> Activity
Going through the material below, please gather all lines with the word "lowest" in them.
+-------+
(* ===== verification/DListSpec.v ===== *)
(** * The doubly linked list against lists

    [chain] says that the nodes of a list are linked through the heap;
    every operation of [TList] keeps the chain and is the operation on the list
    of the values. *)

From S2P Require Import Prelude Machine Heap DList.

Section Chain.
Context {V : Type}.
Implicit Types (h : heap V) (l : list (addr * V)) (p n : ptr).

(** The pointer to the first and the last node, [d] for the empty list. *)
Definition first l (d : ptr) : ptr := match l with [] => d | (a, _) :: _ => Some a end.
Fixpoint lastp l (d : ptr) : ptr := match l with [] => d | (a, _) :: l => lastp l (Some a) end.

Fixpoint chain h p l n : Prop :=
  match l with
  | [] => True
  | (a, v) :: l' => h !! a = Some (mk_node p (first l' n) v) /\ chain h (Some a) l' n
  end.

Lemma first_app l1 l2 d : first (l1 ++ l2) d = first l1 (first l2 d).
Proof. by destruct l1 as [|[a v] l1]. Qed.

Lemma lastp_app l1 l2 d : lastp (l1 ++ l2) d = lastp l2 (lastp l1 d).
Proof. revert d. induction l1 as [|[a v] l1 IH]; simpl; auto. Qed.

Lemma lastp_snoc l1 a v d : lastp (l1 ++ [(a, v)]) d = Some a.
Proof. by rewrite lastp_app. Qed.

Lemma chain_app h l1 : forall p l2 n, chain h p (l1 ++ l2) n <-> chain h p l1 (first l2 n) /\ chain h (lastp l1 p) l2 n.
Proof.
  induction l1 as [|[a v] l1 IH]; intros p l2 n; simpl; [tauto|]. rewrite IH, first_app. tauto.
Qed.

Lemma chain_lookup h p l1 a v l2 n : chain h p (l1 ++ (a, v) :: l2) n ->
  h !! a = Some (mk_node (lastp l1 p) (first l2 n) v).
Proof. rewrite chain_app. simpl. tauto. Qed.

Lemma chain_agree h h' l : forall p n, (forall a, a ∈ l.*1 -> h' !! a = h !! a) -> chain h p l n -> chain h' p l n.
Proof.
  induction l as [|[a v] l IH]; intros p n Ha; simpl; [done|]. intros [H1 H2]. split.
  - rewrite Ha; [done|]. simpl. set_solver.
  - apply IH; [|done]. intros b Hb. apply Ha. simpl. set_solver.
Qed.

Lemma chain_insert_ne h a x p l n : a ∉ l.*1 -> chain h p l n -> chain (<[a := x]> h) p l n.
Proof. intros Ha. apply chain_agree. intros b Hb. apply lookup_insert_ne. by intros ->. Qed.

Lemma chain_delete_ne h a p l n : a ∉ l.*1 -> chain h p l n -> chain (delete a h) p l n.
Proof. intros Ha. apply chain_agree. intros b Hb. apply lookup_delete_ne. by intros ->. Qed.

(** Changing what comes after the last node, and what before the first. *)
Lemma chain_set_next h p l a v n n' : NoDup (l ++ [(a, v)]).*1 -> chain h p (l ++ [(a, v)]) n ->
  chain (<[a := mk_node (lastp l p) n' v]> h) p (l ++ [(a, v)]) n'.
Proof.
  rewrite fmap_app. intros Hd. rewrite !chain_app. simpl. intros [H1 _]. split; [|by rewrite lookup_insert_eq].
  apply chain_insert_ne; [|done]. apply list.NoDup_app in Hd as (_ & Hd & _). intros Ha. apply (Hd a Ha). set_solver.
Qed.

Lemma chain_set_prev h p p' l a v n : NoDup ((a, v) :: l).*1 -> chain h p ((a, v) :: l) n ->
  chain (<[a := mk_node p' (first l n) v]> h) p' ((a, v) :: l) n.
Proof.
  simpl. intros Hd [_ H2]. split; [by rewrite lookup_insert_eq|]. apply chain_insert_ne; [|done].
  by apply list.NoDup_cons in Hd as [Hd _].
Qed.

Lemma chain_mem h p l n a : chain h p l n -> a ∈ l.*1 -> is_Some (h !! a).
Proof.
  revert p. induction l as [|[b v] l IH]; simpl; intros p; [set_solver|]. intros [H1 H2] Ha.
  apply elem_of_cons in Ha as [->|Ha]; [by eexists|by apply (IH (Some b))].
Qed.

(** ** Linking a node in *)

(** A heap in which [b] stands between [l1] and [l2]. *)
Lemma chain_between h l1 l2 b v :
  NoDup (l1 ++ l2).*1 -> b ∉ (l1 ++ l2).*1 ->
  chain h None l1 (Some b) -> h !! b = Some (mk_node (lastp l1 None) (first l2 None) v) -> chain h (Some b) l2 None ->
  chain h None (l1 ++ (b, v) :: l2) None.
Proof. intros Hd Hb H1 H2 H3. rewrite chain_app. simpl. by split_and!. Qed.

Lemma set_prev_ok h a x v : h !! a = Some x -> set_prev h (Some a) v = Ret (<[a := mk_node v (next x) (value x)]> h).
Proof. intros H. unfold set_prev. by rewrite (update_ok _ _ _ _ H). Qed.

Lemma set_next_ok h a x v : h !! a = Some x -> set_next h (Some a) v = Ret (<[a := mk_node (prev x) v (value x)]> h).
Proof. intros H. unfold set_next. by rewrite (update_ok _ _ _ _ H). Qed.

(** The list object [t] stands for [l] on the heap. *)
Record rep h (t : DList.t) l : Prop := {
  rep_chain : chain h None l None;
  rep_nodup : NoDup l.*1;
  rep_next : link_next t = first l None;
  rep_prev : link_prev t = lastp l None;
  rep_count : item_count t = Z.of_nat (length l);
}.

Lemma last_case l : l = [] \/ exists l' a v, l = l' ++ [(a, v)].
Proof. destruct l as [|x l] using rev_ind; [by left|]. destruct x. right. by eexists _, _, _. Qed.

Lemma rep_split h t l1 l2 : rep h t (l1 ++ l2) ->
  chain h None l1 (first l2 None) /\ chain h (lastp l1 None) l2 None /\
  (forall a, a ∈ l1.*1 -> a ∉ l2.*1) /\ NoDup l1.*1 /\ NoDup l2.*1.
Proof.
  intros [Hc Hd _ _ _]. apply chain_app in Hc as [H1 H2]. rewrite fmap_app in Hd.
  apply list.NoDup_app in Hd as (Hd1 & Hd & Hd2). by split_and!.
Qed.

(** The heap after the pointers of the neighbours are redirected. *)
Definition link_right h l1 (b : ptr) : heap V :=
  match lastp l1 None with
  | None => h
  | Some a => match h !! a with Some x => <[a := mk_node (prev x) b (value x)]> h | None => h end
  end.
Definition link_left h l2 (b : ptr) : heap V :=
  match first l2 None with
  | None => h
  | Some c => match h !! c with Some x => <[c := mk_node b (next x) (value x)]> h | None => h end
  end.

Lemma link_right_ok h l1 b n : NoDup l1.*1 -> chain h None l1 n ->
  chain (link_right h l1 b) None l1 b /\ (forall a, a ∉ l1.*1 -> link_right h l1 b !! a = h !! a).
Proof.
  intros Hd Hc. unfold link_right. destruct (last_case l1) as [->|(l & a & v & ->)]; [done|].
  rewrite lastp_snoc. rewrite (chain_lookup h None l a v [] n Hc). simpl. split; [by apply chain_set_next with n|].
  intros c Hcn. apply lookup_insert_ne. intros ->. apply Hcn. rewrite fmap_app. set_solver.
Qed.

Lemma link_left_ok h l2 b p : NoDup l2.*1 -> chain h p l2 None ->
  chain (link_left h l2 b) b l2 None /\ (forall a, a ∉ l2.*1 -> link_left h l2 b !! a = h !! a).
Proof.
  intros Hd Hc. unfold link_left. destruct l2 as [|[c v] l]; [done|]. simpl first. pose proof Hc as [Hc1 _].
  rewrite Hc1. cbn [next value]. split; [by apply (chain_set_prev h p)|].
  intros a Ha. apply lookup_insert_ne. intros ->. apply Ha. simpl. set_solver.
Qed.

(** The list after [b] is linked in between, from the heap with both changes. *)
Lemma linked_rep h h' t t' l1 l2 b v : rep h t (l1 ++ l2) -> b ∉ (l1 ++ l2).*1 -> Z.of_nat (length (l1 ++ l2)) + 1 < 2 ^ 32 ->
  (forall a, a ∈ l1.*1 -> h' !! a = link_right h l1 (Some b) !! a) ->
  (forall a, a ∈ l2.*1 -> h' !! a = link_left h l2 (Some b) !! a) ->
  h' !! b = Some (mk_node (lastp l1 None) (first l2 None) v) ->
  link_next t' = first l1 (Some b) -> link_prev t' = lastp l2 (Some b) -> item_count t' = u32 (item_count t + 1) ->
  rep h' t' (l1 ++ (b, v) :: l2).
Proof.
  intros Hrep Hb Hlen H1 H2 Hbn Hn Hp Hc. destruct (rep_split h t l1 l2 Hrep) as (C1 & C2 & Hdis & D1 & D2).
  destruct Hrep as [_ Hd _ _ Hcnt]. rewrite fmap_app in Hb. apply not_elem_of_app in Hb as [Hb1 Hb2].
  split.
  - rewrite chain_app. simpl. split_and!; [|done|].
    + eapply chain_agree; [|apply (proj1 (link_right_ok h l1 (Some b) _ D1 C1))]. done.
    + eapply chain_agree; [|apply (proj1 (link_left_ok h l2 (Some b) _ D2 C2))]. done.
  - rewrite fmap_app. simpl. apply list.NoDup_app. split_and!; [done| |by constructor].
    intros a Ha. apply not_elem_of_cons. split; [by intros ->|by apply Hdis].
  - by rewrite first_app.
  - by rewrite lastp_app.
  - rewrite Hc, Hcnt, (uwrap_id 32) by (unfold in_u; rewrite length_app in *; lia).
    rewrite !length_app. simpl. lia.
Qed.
+-------+
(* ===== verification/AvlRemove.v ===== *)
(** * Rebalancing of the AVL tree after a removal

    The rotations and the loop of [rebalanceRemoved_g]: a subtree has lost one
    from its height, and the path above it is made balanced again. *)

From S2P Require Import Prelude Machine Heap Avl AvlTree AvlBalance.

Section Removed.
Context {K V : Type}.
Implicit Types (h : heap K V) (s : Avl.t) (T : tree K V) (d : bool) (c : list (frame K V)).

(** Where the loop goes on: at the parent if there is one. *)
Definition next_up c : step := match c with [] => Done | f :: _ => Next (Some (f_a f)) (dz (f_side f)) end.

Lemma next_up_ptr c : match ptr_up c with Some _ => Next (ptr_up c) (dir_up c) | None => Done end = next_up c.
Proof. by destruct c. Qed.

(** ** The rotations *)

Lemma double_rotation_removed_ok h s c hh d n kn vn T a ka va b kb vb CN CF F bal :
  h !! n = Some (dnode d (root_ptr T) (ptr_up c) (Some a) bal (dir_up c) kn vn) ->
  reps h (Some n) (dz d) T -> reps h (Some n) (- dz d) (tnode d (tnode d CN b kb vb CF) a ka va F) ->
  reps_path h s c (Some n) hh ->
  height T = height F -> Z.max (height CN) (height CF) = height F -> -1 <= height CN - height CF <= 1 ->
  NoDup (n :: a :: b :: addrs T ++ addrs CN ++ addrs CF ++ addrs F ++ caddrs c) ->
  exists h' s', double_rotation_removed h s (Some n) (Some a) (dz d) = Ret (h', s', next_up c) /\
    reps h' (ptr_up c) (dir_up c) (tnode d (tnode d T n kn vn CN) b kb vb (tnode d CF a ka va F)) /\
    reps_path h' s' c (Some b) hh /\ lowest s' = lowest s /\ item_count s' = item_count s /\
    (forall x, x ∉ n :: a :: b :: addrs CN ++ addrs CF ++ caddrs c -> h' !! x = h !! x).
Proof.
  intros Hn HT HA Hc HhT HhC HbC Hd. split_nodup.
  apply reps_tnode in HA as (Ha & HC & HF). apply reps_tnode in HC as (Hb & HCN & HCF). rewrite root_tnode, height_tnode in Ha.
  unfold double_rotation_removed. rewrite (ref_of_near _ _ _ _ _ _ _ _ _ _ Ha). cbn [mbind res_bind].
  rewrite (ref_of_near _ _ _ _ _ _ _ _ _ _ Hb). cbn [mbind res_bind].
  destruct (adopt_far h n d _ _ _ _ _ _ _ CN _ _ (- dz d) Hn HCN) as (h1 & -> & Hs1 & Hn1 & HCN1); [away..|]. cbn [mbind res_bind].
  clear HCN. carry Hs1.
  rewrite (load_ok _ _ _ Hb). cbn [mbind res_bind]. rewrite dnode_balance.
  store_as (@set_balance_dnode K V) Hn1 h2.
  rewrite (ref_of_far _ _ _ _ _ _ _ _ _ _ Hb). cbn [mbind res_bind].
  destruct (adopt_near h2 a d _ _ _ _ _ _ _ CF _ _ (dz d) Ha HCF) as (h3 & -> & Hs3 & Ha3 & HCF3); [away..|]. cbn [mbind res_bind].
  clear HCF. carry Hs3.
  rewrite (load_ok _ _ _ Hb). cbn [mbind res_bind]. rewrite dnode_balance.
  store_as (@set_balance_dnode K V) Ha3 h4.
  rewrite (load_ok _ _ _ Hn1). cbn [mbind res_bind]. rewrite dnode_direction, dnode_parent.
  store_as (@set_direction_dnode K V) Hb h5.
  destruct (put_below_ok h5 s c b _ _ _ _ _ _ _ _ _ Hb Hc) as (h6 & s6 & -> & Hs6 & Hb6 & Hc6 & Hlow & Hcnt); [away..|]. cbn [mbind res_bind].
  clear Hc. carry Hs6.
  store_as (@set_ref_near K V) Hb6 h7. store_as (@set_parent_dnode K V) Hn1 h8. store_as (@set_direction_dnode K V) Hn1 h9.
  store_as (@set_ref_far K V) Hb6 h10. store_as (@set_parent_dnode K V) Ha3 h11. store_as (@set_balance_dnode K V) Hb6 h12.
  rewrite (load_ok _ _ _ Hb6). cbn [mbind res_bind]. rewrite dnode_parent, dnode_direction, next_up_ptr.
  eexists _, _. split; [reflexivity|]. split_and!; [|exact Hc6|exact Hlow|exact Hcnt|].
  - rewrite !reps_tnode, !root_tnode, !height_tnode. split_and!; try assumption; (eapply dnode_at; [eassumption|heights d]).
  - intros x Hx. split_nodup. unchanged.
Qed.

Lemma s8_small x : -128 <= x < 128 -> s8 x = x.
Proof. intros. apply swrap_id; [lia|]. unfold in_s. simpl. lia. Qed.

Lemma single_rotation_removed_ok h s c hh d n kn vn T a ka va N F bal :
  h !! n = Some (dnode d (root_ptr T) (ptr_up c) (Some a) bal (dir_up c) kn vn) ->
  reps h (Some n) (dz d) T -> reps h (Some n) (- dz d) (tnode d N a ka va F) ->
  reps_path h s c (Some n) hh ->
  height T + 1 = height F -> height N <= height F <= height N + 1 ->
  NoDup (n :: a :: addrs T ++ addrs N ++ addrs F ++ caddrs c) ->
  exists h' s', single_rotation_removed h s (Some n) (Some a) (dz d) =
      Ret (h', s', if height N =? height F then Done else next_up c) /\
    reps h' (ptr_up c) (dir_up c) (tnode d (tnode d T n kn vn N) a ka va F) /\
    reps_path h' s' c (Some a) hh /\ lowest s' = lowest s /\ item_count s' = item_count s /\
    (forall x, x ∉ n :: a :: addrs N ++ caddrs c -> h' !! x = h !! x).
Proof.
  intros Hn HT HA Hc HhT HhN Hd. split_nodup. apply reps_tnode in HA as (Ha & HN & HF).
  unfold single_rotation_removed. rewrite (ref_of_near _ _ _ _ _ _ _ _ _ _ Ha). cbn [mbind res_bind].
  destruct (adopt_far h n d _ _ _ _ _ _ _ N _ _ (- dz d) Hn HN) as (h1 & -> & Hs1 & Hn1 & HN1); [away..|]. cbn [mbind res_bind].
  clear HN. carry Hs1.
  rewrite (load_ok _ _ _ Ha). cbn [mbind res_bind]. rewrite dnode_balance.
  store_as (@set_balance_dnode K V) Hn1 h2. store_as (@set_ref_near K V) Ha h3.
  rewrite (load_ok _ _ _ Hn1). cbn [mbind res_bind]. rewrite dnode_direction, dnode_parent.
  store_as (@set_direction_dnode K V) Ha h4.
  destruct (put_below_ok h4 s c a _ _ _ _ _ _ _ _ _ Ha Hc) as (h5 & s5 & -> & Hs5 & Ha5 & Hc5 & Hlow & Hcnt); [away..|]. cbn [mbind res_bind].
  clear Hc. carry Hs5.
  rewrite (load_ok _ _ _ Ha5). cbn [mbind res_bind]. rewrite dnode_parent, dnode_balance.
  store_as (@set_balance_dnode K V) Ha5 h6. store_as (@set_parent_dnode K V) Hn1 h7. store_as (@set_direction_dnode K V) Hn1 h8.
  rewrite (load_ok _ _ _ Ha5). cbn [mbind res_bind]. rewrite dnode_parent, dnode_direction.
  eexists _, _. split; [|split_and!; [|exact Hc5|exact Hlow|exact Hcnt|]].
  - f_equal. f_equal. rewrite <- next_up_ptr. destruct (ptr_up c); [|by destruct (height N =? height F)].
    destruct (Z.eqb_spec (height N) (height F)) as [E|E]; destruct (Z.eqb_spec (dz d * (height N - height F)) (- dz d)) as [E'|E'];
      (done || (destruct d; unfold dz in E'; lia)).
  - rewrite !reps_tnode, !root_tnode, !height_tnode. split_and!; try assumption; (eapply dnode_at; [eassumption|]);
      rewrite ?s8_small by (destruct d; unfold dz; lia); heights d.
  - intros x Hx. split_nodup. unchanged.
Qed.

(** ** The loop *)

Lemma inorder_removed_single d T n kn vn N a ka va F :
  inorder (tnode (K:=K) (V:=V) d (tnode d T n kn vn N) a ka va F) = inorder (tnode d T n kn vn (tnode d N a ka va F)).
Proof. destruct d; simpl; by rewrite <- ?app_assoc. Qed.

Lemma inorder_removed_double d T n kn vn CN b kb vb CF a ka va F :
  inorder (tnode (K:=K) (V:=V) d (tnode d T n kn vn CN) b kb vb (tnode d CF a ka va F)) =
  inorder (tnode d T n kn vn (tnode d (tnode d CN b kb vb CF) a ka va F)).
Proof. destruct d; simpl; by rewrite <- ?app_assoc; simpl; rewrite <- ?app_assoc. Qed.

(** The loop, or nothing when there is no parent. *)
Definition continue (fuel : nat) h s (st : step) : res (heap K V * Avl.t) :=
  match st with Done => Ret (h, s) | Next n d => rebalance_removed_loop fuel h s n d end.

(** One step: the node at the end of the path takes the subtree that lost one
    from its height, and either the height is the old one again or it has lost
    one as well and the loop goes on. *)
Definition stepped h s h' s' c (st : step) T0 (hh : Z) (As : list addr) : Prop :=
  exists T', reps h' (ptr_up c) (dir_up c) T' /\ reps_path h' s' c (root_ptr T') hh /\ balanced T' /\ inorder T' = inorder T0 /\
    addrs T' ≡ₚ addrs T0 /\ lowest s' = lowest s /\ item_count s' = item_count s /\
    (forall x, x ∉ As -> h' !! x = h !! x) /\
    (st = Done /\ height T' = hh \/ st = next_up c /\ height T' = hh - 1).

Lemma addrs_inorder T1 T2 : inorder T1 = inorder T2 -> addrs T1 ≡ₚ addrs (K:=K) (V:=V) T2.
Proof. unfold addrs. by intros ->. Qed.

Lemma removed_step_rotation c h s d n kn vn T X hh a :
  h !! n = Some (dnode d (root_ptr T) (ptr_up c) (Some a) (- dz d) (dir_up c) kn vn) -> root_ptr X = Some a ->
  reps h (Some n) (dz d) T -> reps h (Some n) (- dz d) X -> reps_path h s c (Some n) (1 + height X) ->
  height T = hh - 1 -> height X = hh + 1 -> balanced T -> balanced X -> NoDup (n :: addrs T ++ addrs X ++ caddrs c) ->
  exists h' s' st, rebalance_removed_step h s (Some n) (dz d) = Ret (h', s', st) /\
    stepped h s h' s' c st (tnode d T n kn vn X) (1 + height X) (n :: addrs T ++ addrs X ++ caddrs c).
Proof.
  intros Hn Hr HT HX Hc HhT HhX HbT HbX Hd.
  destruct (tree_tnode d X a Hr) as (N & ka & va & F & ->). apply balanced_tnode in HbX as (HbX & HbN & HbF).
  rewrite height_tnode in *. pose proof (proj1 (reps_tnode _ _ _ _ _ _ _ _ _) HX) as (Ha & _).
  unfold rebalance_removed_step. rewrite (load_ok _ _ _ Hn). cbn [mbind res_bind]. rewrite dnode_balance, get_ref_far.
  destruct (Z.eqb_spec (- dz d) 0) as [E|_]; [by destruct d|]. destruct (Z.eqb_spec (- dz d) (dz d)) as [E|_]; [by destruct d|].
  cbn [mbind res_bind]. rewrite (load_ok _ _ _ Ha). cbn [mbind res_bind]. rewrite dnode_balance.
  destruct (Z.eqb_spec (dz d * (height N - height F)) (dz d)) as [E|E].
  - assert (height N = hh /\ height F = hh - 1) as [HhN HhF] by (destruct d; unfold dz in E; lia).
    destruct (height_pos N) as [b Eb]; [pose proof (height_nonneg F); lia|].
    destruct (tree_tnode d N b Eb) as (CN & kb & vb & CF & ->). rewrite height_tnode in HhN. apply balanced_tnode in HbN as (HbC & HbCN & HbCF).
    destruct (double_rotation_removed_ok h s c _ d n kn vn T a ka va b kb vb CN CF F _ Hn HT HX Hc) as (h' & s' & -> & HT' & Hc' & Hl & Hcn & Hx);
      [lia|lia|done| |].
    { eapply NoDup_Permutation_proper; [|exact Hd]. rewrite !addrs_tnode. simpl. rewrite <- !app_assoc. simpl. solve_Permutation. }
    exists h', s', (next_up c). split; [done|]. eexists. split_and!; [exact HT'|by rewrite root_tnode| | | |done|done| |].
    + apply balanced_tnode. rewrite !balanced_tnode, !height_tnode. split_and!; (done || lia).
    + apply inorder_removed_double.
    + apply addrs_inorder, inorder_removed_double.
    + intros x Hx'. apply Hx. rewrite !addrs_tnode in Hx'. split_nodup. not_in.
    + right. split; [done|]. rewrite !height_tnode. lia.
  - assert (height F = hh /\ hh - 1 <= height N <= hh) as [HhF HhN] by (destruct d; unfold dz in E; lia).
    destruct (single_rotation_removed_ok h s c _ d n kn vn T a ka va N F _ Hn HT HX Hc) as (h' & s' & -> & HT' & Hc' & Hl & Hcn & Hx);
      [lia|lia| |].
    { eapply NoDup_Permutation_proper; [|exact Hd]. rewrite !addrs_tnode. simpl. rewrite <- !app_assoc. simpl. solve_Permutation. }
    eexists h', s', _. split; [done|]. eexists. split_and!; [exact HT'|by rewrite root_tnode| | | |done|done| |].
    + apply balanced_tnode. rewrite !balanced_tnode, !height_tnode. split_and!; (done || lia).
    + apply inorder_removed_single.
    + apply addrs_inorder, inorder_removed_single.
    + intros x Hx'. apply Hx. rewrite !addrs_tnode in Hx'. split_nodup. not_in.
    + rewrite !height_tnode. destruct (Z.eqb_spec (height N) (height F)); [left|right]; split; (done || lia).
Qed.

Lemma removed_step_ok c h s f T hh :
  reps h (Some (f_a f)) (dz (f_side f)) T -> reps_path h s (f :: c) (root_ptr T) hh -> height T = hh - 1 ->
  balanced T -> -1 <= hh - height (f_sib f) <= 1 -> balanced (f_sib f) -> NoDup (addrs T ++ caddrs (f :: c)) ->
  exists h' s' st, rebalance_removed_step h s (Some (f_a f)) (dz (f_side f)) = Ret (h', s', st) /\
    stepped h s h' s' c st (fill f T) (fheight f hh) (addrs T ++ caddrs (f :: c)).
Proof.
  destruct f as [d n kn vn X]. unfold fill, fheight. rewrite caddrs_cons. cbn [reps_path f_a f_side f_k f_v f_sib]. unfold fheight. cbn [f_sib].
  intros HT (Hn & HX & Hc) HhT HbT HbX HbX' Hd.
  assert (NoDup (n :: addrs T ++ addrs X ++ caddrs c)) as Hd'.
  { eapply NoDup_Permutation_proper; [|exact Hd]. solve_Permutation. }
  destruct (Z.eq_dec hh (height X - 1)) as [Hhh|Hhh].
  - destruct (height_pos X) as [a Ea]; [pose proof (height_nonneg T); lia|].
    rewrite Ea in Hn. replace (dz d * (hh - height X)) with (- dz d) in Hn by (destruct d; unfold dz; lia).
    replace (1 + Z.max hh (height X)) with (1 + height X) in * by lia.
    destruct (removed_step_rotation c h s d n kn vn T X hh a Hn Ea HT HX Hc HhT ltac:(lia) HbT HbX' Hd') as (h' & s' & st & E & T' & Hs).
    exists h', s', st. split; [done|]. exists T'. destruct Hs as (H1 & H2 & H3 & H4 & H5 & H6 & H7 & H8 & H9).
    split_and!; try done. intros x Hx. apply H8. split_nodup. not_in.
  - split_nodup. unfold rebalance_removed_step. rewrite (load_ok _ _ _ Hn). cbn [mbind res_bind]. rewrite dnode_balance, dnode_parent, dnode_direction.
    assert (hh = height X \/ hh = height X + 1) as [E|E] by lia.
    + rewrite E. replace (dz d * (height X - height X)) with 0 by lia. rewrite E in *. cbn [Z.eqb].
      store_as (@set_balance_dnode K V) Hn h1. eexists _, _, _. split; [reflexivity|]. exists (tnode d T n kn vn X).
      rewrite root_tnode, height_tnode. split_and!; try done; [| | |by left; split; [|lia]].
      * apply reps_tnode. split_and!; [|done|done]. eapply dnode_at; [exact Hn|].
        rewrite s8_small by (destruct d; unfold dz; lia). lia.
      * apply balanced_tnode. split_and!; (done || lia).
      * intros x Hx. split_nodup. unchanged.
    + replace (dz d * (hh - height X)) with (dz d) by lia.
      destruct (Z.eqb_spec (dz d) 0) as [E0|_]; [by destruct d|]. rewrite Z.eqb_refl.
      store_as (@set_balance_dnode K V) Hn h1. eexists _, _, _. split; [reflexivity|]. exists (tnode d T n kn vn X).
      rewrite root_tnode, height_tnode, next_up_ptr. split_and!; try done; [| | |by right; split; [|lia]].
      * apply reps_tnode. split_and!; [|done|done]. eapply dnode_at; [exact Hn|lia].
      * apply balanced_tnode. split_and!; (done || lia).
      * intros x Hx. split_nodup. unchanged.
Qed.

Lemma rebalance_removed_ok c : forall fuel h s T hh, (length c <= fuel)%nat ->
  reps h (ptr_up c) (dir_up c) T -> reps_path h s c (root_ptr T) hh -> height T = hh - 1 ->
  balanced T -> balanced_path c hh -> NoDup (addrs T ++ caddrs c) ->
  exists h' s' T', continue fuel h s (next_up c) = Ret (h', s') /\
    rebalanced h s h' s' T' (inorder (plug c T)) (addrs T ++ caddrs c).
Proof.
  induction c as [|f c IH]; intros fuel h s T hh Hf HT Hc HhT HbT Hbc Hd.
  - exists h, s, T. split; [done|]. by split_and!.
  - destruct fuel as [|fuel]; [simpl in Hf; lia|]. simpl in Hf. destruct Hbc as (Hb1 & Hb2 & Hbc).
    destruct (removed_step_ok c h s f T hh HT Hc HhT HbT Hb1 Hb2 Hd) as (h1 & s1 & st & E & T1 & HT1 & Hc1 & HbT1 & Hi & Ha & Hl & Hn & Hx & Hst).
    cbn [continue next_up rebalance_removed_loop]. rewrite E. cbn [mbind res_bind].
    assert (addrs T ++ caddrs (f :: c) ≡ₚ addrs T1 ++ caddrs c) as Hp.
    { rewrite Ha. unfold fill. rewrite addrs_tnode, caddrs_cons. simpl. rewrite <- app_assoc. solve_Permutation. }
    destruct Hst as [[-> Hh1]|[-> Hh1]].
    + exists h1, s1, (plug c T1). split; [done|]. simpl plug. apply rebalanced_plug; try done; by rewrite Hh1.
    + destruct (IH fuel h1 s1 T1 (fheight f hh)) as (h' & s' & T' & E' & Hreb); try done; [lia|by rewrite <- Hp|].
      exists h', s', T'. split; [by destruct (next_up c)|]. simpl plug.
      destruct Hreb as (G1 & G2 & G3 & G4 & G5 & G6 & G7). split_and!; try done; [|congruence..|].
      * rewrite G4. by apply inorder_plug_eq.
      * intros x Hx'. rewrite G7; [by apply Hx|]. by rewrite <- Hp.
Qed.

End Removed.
+-------+
> Answer to the exercise
    reps_path h' s' c (Some b) hh /\ lowest s' = lowest s /\ item_count s' = item_count s /\
    reps_path h' s' c (Some a) hh /\ lowest s' = lowest s /\ item_count s' = item_count s /\
    addrs T' ≡ₚ addrs T0 /\ lowest s' = lowest s /\ item_count s' = item_count s /\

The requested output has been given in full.